Já os óbitos nas semanas pré-lockdown e depois de um mês se mantiveram estáveis (25), mas em relação à pior semana da pandemia (1 a 7 de março), quando ocorreram 41 mortes, a queda foi de 39%.
Na última semana, Araraquara passou quatro dias sem ter mortes por Covid-19. Desde o início da pandemia, foram 344 óbitos, sendo 252 neste ano e 228 a partir de fevereiro, quando explodiu a circulação da variante brasileira, acelerando casos, internações e mortes. Em 2020 inteiro, foram 92.
Edinho disse que o lockdown foi resultado da construção de um processo, iniciado quando a prefeitura detectou forte crescimento da curva diária, que não caía mesmo com as restrições impostas pela fase vermelha do Plano São Paulo.

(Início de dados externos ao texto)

(** C15. A value stored by [setJson] for [d] seconds, in a store that keeps
    text as it is, is read back by [getJson] for [d] seconds, whatever
    is called in between, of the class or of its JSON methods, short of
    writing the key; what comes back is the value [JSON.parse] makes of
    the text, which has the same text.  Once the [d] seconds are over,
    [getJson] answers [null], short of setting the key anew. *)
Theorem getJson_served key val text d cs w :
  good w → record_of key = None → 0 < d →
  json_wf val → JSON_stringify val = Some text →
  st_stored St (JString text) = JString text → Forall json_call_ok cs →
  let w' := exec (json_trace cs) (exec (setJson key val (Num d)) w) in
  (Forall (λ c, ¬ json_writes key c) cs → now w' < now w + d →
   ∃ v' : V, JSON_stringify v' = Some text ∧ json_wf v' ∧
             eval (getJson key) w' = inr v') ∧
  (Forall (λ c, ¬ json_sets key c) cs → now w + d ≤ now w' →
   eval (getJson (V := V) key) w' = inr json_null).
Proof.
  intros Hgood Hkey Hd Hwf Hs Hkeep Hcs.
  destruct (after_setJson key val text d w) as [Hg1 Hh]; [done..|].
  rewrite Hkeep in Hh.
  destruct (holds_getJson key text (now w + d) cs _ Hg1 Hkey Hh Hcs)
    as [Hlive Hdead].
  split; [|done]. intros Hw Ht.
  destruct (parse_stringify val text Hwf Hs) as (v' & Hp & Hwf' & Hs').
  exists v'. split_and!; [done..|]. by rewrite Hlive, Hp.
Qed.
End guarantees.

(** * With the [JSON] of [JsonText] *)

Section json_text.
Context {St : Type} `{ListableStorage St}.
Implicit Types (w : World St) (cs : list (JsonCall JsonValue)).
Implicit Types (key : string) (val : JsonValue) (d : Z).

(** C16. What comes back is [revive] of the value: the value itself when it
    is plain. *)
Theorem getJson_served_value key val d cs w :
  good w → record_of key = None → 0 < d →
  wf_value val = true → is_Some (stringify val) →
  st_stored St (JString (item_text val)) = JString (item_text val) →
  Forall json_call_ok cs → Forall (λ c, ¬ json_writes key c) cs →
  let w' := exec (json_trace cs) (exec (setJson key val (Num d)) w) in
  now w' < now w + d →
  eval (getJson key) w' = inr (revive val) ∧
  (plain val = true → revive val = val).
Proof.
  intros Hgood Hkey Hd Hwf [text Htext] Hkeep Hcs Hw w' Ht. subst w'.
  split; [|apply revive_plain].
  assert (item_text val = text) as Hitem by (unfold item_text; by rewrite Htext).
  rewrite Hitem in Hkeep.
  destruct (after_setJson key val text d w) as [Hg1 Hh]; [done..|].
  rewrite Hkeep in Hh.
  destruct (holds_getJson (V := JsonValue) key text (now w + d) cs _ Hg1 Hkey
    Hh Hcs) as [Hlive _].
  rewrite Hlive by done. cbn [JSON_parse JsonValue_Json].
  by rewrite (JSON_parse_text_stringify val).
Qed.
End json_text.

(** * On the stores of the test suite *)

(** Calls that leave the key "obj" alone while 59 seconds pass: another
    value is stored as JSON and read back, [undefined] is refused, the
    store is swept. *)
Definition json_bystanders : list (JsonCall JsonValue) :=
  [Plain (CTick 30000); CSetJson "other" (JVArray [JVNull]) (Some 5);
   CGetJson "other"; CSetJson "obj" JVUndefined (Some 1);
   Plain (CTick 29000); Plain CClearExpired; CGetJson "other"].

(** The same, and a second more. *)
Definition json_late_bystanders : list (JsonCall JsonValue) :=
  json_bystanders ++ [Plain (CTick 1000); Plain (CKeys true)].

Section witnesses.

Lemma json_bystanders_ok : Forall json_call_ok json_bystanders.
Proof. apply (bool_decide_unpack _). by vm_compute. Qed.

Lemma json_late_bystanders_ok : Forall json_call_ok json_late_bystanders.
Proof. apply (bool_decide_unpack _). by vm_compute. Qed.

Lemma json_trace_refinement_witness :
  (good web_before_sweep ∧
   Forall json_call_ok (CSetJson "obj" test_object (Some 60) :: json_bystanders))
  ∧
  let cs := CSetJson "obj" test_object (Some 60) :: json_bystanders in
  spec_json_steps WebStore (abs_world web_before_sweep)
    (eval (json_trace cs) web_before_sweep)
    (abs_world (exec (json_trace cs) web_before_sweep)).
Proof.
  assert (Forall json_call_ok
    (CSetJson "obj" test_object (Some 60) :: json_bystanders)) as Hok.
  { apply (bool_decide_unpack _). by vm_compute. }
  split; [split; [apply good_web_before_sweep|done]|].
  by apply json_trace_refinement; [apply good_web_before_sweep|].
Defined.

Lemma getJson_served_witness :
  (good web_before_sweep ∧ record_of "obj" = None ∧ 0 < 60 ∧
   json_wf test_object ∧
   JSON_stringify test_object = Some (item_text test_object) ∧
   st_stored WebStore (JString (item_text test_object)) =
     JString (item_text test_object) ∧
   Forall json_call_ok json_late_bystanders) ∧
  let w' := exec (json_trace json_late_bystanders) object_stored in
  (Forall (λ c, ¬ json_writes "obj" c) json_late_bystanders →
   now w' < now web_before_sweep + 60 →
   ∃ v' : JsonValue,
     JSON_stringify v' = Some (item_text test_object) ∧ json_wf v' ∧
     eval (getJson "obj") w' = inr v') ∧
  (Forall (λ c, ¬ json_sets "obj" c) json_late_bystanders →
   now web_before_sweep + 60 ≤ now w' →
   eval (getJson (V := JsonValue) "obj") w' = inr json_null).
Proof.
  split; [split_and!;
    [apply good_web_before_sweep|done..|apply json_late_bystanders_ok]|].
  apply (getJson_served "obj" test_object (item_text test_object) 60
           json_late_bystanders web_before_sweep);
    [apply good_web_before_sweep|done..|apply json_late_bystanders_ok].
Defined.

Lemma getJson_served_value_witness :
  (good web_before_sweep ∧ record_of "obj" = None ∧ 0 < 60 ∧
   wf_value test_object = true ∧ is_Some (stringify test_object) ∧
   st_stored WebStore (JString (item_text test_object)) =
     JString (item_text test_object) ∧
   Forall json_call_ok json_bystanders ∧
   Forall (λ c, ¬ json_writes "obj" c) json_bystanders ∧
   now (exec (json_trace json_bystanders) object_stored)
   < now web_before_sweep + 60) ∧
  eval (getJson "obj") (exec (json_trace json_bystanders) object_stored)
  = inr (revive test_object) ∧
  (plain test_object = true → revive test_object = test_object).
Proof.
  assert (Forall (λ c, ¬ json_writes "obj" c) json_bystanders) as Hw.
  { apply (bool_decide_unpack _). by vm_compute. }
  assert (now (exec (json_trace json_bystanders) object_stored)
          < now web_before_sweep + 60) as Ht by by vm_compute.
  split; [split_and!; [apply good_web_before_sweep|done|done|done|by eexists
                      |done|apply json_bystanders_ok|done|done]|].
  apply (getJson_served_value "obj" test_object 60 json_bystanders
           web_before_sweep);
    [apply good_web_before_sweep|done|done|done|by eexists|done
    |apply json_bystanders_ok|done|done].
Defined.

(** What [getJson] answers after each of the two sequences. *)
Example getJson_served_values :
  eval (getJson "obj") (exec (json_trace json_bystanders) object_stored)
  = inr test_object_read ∧
  eval (getJson (V := JsonValue) "obj")
    (exec (json_trace json_late_bystanders) object_stored)
  = inr JVNull ∧
  (eval (json_trace json_bystanders) object_stored).*2 =
  [RPlain RUnit; RSetJson (inr JUndefined);
   RGetJson (inr (JVArray [JVNull])); RSetJson (inl CannotSetUndefined);
   RPlain RUnit; RPlain (RKeys ["test"; "test2"; "stay"; "other"]);
   RGetJson (inr JVNull)].
Proof. by vm_compute. Qed.
End witnesses.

“Sabíamos que era a cepa de Manaus, falamos com a OMS, com pesquisadores que acompanharam a doença em Manaus. Nosso comitê científico local projetava um quadro muito difícil, poderíamos quase triplicar o número de leitos e não resolveríamos o problema das internações. Olhamos as experiências brasileiras e não vimos nada semelhante, mesmo na Europa não tinha algo tão restritivo assim, com fechamento de supermercado, transporte. Fizemos um modelo dentro da necessidade que estava posta”, disse o prefeito.
Assim, Araraquara impediu bancos de abrirem até mesmo caixas eletrônicos, determinou o fechamento de postos de combustíveis e implantou barreiras para não haver circulação de pessoas. Avenidas ficaram vazias, mas comerciantes chegaram a fazer protesto e quatro bancos tiveram as portas dos caixas eletrônicos arrombadas por pessoas que queriam sacar dinheiro no primeiro fim de semana de vigência. O prefeito também foi ameaçado, num caso que é investigado pela Polícia Civil.

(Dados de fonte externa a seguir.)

(* ===== verification/Observe.v ===== *)
(** * Observe: worlds that read alike, and stores that serve alike

    The class keeps nothing of its own: what a method answers depends on
    what the backing store reads and on the clock.  The first part makes
    this a setoid.  Two worlds over one kind of store are equivalent
    ([≡]) when their stores stand for the same finite map and their
    clocks show the same time, whatever the representation (the order in
    which a dictionary holds its properties) and whatever the browser
    ([Object.keys] or none).  Every method of the class is a morphism:
    it answers alike in equivalent worlds and leaves them equivalent
    ([Proper] instances, so that [rewrite] works with [≡]); [keys] and
    [clearExpired], which walk the store in its order, answer with the
    same keys in some order.

    The second part compares two kinds of store, such as web storage and
    the dictionary of the tests, which the test suite runs the same
    tests on.  They do not hold the same map (web storage keeps an
    expiry instant as text, the dictionary as a number), but they can
    stand for the same abstract store ([Spec.abs]), and then
    [store_independence] shows that a sequence of calls is answered
    alike on both, through the refinement of [Machine]: the
    specification is deterministic but for the order of keys. *)

From S2P Require Import Prelude Js Dict Storage ExpiredStorage.
From S2P Require Import TestStorage WebStorage TestSuite Expiry Sweep.
From S2P Require Import Spec Machine.

(** * Worlds that read alike *)

Section alike.
Context {St : Type} `{StorageLaws St}.
Implicit Types (w : World St) (key k : string).
Implicit Types (value expiration : JSValue).

#[export] Instance world_equiv : Equiv (World St) := λ w1 w2,
  st_model (storage w1) = st_model (storage w2) ∧ date w1 = date w2.

#[export] Instance world_equivalence : Equivalence (≡@{World St}).
Proof.
  split; [done|by intros w1 w2 [? ?]|].
  intros w1 w2 w3 [? ?] [? ?]. split; congruence.
Qed.

(** A method serves equivalent worlds alike: its results are related by
    [R] and the worlds it leaves are equivalent. *)
Abbreviation serves_alike R m := (Proper ((≡) ==> prod_relation R (≡)) m)
  (only parsing).

(** ** What the class reads *)

#[export] Instance now_proper : Proper ((≡) ==> (=)) (now (St := St)).
Proof. intros w1 w2 [_ Hd]. unfold now. by rewrite Hd. Qed.

Lemma st_getItem_alike key w1 w2 :
  w1 ≡ w2 → st_getItem key (storage w1) = st_getItem key (storage w2).
Proof. intros [Hm _]. by rewrite !st_getItem_model, Hm. Qed.

#[export] Instance expiry_proper key : Proper ((≡) ==> (=)) (expiry key).
Proof. intros w1 w2 [Hm _]. apply expiry_ext. by rewrite Hm. Qed.

#[export] Instance expired_proper key : Proper ((≡) ==> (=)) (expired key).
Proof.
  intros w1 w2 Hw. unfold expired.
  by rewrite (expiry_proper key _ _ Hw), (now_proper _ _ Hw).
Qed.

#[export] Instance advance_proper ms : Proper ((≡) ==> (≡)) (advance ms).
Proof. intros w1 w2 [Hm Hd]. split; cbn; congruence. Qed.

(** ** The methods that write *)

#[export] Instance updateExpiration_proper key expiration :
  Proper ((≡) ==> (≡)) (exec (updateExpiration key expiration)).
Proof.
  intros w1 w2 Hw. split.
  - by rewrite !model_updateExpiration, (proj1 Hw), (now_proper _ _ Hw).
  - rewrite !(proj1 (keeps_updateExpiration _ _ _)). apply Hw.
Qed.

#[export] Instance setItem_proper key value expiration :
  Proper ((≡) ==> (≡)) (exec (setItem key value expiration)).
Proof.
  intros w1 w2 Hw. split.
  - by rewrite !model_setItem, (proj1 Hw), (now_proper _ _ Hw).
  - rewrite !(proj1 (keeps_setItem _ _ _ _)). apply Hw.
Qed.

#[export] Instance removeItem_proper key :
  Proper ((≡) ==> (≡)) (exec (removeItem key)).
Proof.
  intros w1 w2 Hw. split.
  - by rewrite !model_removeItem, (proj1 Hw).
  - rewrite !(proj1 (keeps_removeItem _ _)). apply Hw.
Qed.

O lockdown veio seguido de uma série de medidas, como a transformação de um antigo motel em unidade para atender pacientes que não têm condições de cumprir o isolamento em suas casas e o uso de uma igreja como extensão da UPA (Unidade de Pronto Atendimento) da Vila Xavier, para internações precoces.
Para planejar ações, Araraquara vai medir carga viral em esgoto Além das medidas já tomadas com as unidades de apoio ao sistema de saúde, a prefeitura anunciou uma parceria envolvendo o Daae (departamento de água e esgotos) e a faculdade de ciências farmacêuticas da Unesp (Universidade Estadual Paulista) para analisar 50 pontos da rede de esgoto da cidade.

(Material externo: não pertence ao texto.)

(* ===== verification/Tabs.v ===== *)
(** * Tabs: two pages over one storage area

    [localStorage] is shared by the pages of one origin, and the class
    keeps an entry in two places of it, the value and the expiry record.
    A method makes its requests to the store one after the other, and
    the requests of another page can come in between: the store gives no
    transaction.  [interleave] runs the scripts of two pages ([Steps])
    by a schedule that says which page makes the next request.

    - A page that only reads ([getTimeLeft], [isExpired], [peek]) does
      not disturb the other, whatever the schedule
      ([interleave_reads_only]).
    - A schedule that lets one page finish before the other starts is
      two calls of the methods, one after the other
      ([interleave_serial]).
    - Two scripts whose requests are on different keys do not see each
      other, whatever the schedule ([interleave_alone],
      [interleave_apart]): a frame lemma of the interleaving, which
      says nothing of the class until the methods are shown to keep to
      the keys of their entry ([within_setItem], [within_getItem],
      ...).  Two [setItem] on two keys then leave both entries as each
      call alone does ([setItem_apart]), and [Apart] has the same for
      any calls of the methods of an entry.
    - On one key they do.  [getItem] reads the expiry record and then
      removes the entry: a [setItem] of the other page in between is
      lost, value and record ([getItem_setItem_race]), which no order
      of the two calls gives; [clearExpired] has the same window at
      each record it finds expired ([clearExpired_setItem_race]).
    - Two [setItem] on one key can leave the value of one with the
      expiry of the other ([setItem_setItem_race]).

    A store whose [setItem] and [removeItem] return nothing
    ([Observe.VoidStorage]) is assumed where answers are compared. *)

From S2P Require Import Prelude Js Dict Storage ExpiredStorage Steps.
From S2P Require Import TestStorage WebStorage TestSuite Expiry Observe.

(** Which page makes the next request. *)
Inductive Page : Type :=
  | PageA
  | PageB.

#[export] Instance Page_eq_dec : EqDecision Page.
Proof. solve_decision. Defined.

Section tabs.
Context {St : Type} `{StorageLaws St}.
Implicit Types (w : World St) (key : string) (value expiration : JSValue).
Implicit Types (schedule : list Page).

(** The scripts of the two pages and the world, after the requests of a
    schedule.  A page that is finished lets its turn pass. *)
Fixpoint interleave {A B} schedule (p : Script A) (q : Script B) w
    : Script A * Script B * World St :=
  match schedule with
  | [] => (p, q, w)
  | PageA :: schedule =>
      let r := step p w in interleave schedule r.1 q r.2
  | PageB :: schedule =>
      let r := step q w in interleave schedule p r.1 r.2
  end.

(** The requests of one page alone. *)
Definition alone {A} (n : nat) (m : Script A) w : Script A * World St :=
  Nat.iter n (λ mw, step mw.1 mw.2) (m, w).

(** ** Schedules *)

Lemma interleave_app {A B} s1 s2 (p : Script A) (q : Script B) w :
  interleave (s1 ++ s2) p q w =
  let r := interleave s1 p q w in interleave s2 r.1.1 r.1.2 r.2.
Proof.
  revert p q w. induction s1 as [|[] s1 IH]; intros p q w; [done|..];
    cbn [interleave app]; apply IH.
Qed.

Lemma alone_S {A} n (m : Script A) w :
  alone (S n) m w = alone n (step m w).1 (step m w).2.
Proof.
  unfold alone. rewrite Nat.iter_succ_r. cbv beta. cbn [fst snd].
  by destruct (step m w).
Qed.

Lemma interleave_PageA {A B} n (p : Script A) (q : Script B) w :
  interleave (replicate n PageA) p q w = ((alone n p w).1, q, (alone n p w).2).
Proof.
  revert p w. induction n as [|n IH]; intros p w; [done|].
  cbn [replicate interleave]. by rewrite IH, alone_S.
Qed.

Lemma interleave_PageB {A B} n (p : Script A) (q : Script B) w :
  interleave (replicate n PageB) p q w = (p, (alone n q w).1, (alone n q w).2).
Proof.
  revert q w. induction n as [|n IH]; intros q w; [done|].
  cbn [replicate interleave]. by rewrite IH, alone_S.
Qed.

(** A page left alone for the requests it has left finishes as [run]
    says. *)
Lemma alone_requests {A} (m : Script A) w :
  alone (requests m w) m w = (Finished (run m w).1, (run m w).2).
Proof. apply step_requests. Qed.

Lemma interleave_PageA_run {A B} n (p : Script A) (q : Script B) w :
  requests p w = n →
  interleave (replicate n PageA) p q w =
  (Finished (run p w).1, q, (run p w).2).
Proof. intros <-. by rewrite interleave_PageA, alone_requests. Qed.

Lemma interleave_PageB_run {A B} n (p : Script A) (q : Script B) w :
  requests q w = n →
  interleave (replicate n PageB) p q w =
  (p, Finished (run q w).1, (run q w).2).
Proof. intros <-. by rewrite interleave_PageB, alone_requests. Qed.

(** One page and then the other: the two scripts run one after the
    other. *)
Lemma interleave_serial {A B} (p : Script A) (q : Script B) w :
  let w' := (run p w).2 in
  interleave (replicate (requests p w) PageA ++
              replicate (requests q w') PageB) p q w =
  (Finished (run p w).1, Finished (run q w').1, (run q w').2).
Proof.
  cbv zeta. rewrite interleave_app, interleave_PageA, alone_requests.
  cbn [fst snd]. by rewrite interleave_PageB, alone_requests.
Qed.

(** ** A page that reads *)

(** A page that only reads does not show in what the other page does
    and leaves: the other page and the world are as if it had made its
    requests alone. *)
Theorem interleave_reads_only {A B} schedule (p : Script A) (q : Script B) w :
  reads_only p →
  let r := interleave schedule p q w in
  (r.1.2, r.2) = alone (length (filter (PageB =.) schedule)) q w.
Proof.
  revert p q w. induction schedule as [|[] s IH]; intros p q w Hp; [done|..];
    cbn [interleave].
  - destruct (step_reads_only p w Hp) as [-> Hp'].
    rewrite filter_cons_False by done. by apply IH.
  - rewrite filter_cons_True by done. cbn [length]. rewrite alone_S.
    by apply IH.
Qed.

(** ** [getItem] against [setItem] *)

(** What the expiry record of an expired entry reads as. *)
Lemma expired_record_number key w :
  expired key w = true →
  ∃ e, parseInt (st_getItem (expiry_key key) (storage w)) = Num e ∧
       e ≠ 0 ∧ e ≤ now w.
Proof.
  unfold expired, expiry. destruct (parseInt _) as [e|]; [|done].
  case_decide; [done|]. intros He%bool_decide_eq_true. by exists e.
Qed.

(** After two requests, the expiry record and the clock, [getItem] of
    an expired entry has made up its mind: what it has left to do is to
    remove the entry. *)
Lemma getItem_decides key w :
  expired key w = true →
  alone 2 (getItem_script key) w =
  (removeItem_script key ≫= λ _, mret JNull, w).
Proof.
  intros (e & He & Hne & Hle)%expired_record_number.
  unfold alone. cbn. fold (expiry_key key). rewrite He. cbn.
  rewrite (proj2 (Z.eqb_neq e 0)) by done. cbn. fold (now w).
  by rewrite (proj2 (Z.leb_le (e - now w) 0)) by lia.
Qed.

(** The schedule of the race: the first page reads the expiry record
    and the clock, the second makes the three requests of its
    [setItem], the first makes the two of its [removeItem]. *)
Definition race : list Page :=
  [PageA; PageA; PageB; PageB; PageB; PageA; PageA].

Lemma requests_setItem key value expiration w :
  truthy expiration = true →
  requests (setItem_script key value expiration) w = 3%nat.
Proof. intros Ht. cbn. by rewrite Ht. Qed.

Lemma requests_removeItem {A} key (a : A) w :
  requests (removeItem_script key ≫= λ _, mret a) w = 2%nat.
Proof. done. Qed.

(** The world the race leaves: the one [removeItem] leaves after
    [setItem]. *)
Lemma race_run key value expiration w :
  expired key w = true → truthy expiration = true →
  interleave race (getItem_script key)
    (setItem_script key value expiration) w =
  (Finished JNull, Finished (eval (setItem key value expiration) w),
   exec (removeItem key) (exec (setItem key value expiration) w)).
Proof.
  intros Hx Ht.
  change race with (replicate 2 PageA ++ replicate 3 PageB ++ replicate 2 PageA).
  rewrite interleave_app, interleave_PageA, getItem_decides by done.
  cbn [fst snd]. rewrite interleave_app.
  rewrite interleave_PageB_run by (by apply requests_setItem).
  cbn [fst snd]. rewrite interleave_PageA_run by done.
  by rewrite run_setItem, run_script_bind, run_removeItem.
Qed.

(** A live entry is left alone by [getItem]. *)
Lemma getItem_after_setItem key value ttl w :
  0 ≤ date w → 0 < ttl →
  let w' := exec (setItem key value (Num ttl)) w in
  exec (getItem key) w' = w'.
Proof.
  intros Hd Httl w'. assert (0 ≤ now w) by (apply Z.div_pos; lia).
  unfold exec. rewrite getItem_live_run; [done|].
  unfold expired, w'. rewrite expiry_setItem_Num, now_setItem by lia.
  rewrite decide_False by lia. apply bool_decide_eq_false. lia.
Qed.

(** C21. [getItem] of one page finds the entry expired; [setItem] of the
    other writes it anew, value and expiry record, and returns;
    [getItem] removes what it meant to remove.  The entry just written
    is gone, which neither order of the two calls gives: after both,
    the store holds the value. *)
Theorem getItem_setItem_race key value ttl w :
  expired key w = true → 0 ≤ date w → 0 < ttl →
  let raced :=
    interleave race (getItem_script key)
      (setItem_script key value (Num ttl)) w in
  let get_set := exec (setItem key value (Num ttl)) (exec (getItem key) w) in
  let set_get := exec (getItem key) (exec (setItem key value (Num ttl)) w) in
  (raced.1.1 = Finished JNull ∧ ∃ ret, raced.1.2 = Finished ret) ∧
  st_model (storage raced.2) !! key = None ∧
  st_model (storage get_set) !! key = Some (st_stored St value) ∧
  st_model (storage set_get) !! key = Some (st_stored St value).
Proof.
  intros Hx Hd Httl. cbv zeta.
  rewrite race_run by (done || by rewrite truthy_Num, bool_decide_eq_true_2 by lia).
  cbn [fst snd]. split_and!; [done|by eexists| | |].
  - apply lookup_removeItem_value.
  - apply lookup_setItem_value.
  - rewrite getItem_after_setItem by done. apply lookup_setItem_value.
Qed.

(** ** [setItem] against [setItem] *)

(** The second page writes between the value and the expiry record of
    the first. *)
Definition overtaken : list Page :=
  [PageA; PageB; PageB; PageB; PageA; PageA].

Serão monitorados os últimos postos de cada região antes de o esgoto ir para o emissário, para medir a carga viral de cada região e planejar iniciativas para enfrentar a doença naquele local específico.
A análise, semanal, teve início terça (6) na unidade de retaguarda e no hospital de campanha para casos da Covid-19.
“É um pouco desenvolver o conceito de isolamento vertical. Em vez de parar a cidade toda, paramos a região específica em que a incidência está maior. É uma espécie do método de controle da dengue que estamos tentando levar para o combate à Covid-19”, disse o prefeito Edinho Silva.
De acordo com a coordenadoria extraordinária de ações de combate ao novo coronavírus, não há transmissão da doença pelo esgoto, já que o tratamento feito é suficiente para eliminar o vírus.
Neste domingo (11), Araraquara tinha 165 pacientes internados, sendo 80 em UTIs –que têm índice de ocupação de 92%.
A cidade, que chegou a internar moradores a até quase 400 km de distância, hoje abriga 89 pacientes de outras 28 cidades, que correspondem a 54% de seus internados.
Há pacientes de Cuiabá, Rio de Janeiro e São Gabriel do Oeste (MS), por exemplo. São Carlos, com 28 pacientes, é o município que mais enviou infectados para internação em Araraquara.
As aulas presenciais da rede municipal de Araraquara recomeçam nesta segunda (12), sem a obrigatoriedade do comparecimento físico dos alunos. Houve casos em que a unidade de ensino tem 230 alunos e só 35 confirmaram a intenção de voltar agora.